» To do
Look through the listing below and report every line that contains "concrete".

*** Opening of Data for analysis ***

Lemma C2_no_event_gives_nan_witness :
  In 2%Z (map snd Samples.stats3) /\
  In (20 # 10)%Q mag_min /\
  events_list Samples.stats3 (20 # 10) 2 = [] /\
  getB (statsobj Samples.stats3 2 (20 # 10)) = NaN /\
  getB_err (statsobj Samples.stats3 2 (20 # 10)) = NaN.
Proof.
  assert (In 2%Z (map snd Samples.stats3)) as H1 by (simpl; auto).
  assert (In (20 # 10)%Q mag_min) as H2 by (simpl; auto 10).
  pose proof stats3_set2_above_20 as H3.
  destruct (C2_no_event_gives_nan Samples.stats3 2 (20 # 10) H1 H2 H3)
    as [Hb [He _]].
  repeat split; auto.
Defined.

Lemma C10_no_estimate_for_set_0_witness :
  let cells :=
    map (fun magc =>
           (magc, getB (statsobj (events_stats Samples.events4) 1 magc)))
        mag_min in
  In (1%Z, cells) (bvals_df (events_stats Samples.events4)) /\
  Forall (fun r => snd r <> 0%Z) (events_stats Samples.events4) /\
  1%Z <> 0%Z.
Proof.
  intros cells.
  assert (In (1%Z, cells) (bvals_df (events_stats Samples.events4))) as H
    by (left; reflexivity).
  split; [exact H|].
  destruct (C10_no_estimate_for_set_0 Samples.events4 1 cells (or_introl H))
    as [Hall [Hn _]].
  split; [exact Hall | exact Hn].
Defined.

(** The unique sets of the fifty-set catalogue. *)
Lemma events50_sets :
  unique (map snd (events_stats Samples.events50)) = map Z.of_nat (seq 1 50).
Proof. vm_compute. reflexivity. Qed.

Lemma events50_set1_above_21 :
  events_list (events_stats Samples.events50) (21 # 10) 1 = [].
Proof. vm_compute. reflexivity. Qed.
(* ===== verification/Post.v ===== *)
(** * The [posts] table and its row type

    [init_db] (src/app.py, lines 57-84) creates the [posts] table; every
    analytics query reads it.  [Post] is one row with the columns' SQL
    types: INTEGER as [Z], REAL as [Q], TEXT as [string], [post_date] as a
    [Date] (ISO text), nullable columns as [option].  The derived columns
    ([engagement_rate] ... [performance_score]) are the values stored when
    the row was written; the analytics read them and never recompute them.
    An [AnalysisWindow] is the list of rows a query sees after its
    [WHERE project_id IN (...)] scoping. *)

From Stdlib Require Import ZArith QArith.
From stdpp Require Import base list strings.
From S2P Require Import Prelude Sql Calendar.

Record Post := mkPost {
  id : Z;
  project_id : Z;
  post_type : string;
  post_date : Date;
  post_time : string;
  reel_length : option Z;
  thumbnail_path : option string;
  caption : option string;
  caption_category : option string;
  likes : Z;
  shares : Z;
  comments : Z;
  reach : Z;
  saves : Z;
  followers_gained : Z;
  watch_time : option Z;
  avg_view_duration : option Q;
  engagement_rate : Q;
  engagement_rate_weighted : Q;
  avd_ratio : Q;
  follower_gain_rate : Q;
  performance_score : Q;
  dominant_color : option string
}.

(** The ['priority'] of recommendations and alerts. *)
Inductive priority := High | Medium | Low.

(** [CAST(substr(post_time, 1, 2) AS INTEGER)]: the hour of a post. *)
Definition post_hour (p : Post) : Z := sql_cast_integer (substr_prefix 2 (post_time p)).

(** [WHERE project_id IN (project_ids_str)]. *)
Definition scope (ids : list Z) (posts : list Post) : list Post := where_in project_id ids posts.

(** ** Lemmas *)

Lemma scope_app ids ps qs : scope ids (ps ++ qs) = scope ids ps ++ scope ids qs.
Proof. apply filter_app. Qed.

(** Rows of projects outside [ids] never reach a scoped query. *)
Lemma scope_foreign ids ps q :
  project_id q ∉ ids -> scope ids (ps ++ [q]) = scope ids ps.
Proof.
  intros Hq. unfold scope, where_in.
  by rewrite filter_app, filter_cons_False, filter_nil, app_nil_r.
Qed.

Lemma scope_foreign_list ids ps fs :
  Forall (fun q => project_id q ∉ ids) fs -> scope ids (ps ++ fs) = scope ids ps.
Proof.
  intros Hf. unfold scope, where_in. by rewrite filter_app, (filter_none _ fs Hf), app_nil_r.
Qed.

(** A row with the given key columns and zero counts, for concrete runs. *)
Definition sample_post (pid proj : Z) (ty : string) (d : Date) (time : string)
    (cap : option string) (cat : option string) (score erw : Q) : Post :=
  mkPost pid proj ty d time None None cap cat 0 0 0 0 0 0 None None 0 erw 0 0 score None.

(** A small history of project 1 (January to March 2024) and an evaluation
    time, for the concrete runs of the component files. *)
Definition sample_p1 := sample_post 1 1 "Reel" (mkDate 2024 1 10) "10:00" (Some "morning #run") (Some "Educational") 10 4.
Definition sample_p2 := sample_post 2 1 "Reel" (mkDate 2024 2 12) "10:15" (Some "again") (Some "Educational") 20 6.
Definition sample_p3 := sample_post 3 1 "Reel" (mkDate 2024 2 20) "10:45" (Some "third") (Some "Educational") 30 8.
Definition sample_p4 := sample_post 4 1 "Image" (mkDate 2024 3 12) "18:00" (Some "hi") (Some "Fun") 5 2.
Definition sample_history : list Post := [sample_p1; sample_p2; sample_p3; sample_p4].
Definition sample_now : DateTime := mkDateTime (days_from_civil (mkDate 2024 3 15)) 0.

*** Close of Data for analysis ***

» Written response
(** A row with the given key columns and zero counts, for concrete runs. *)
    time, for the concrete runs of the component files. *)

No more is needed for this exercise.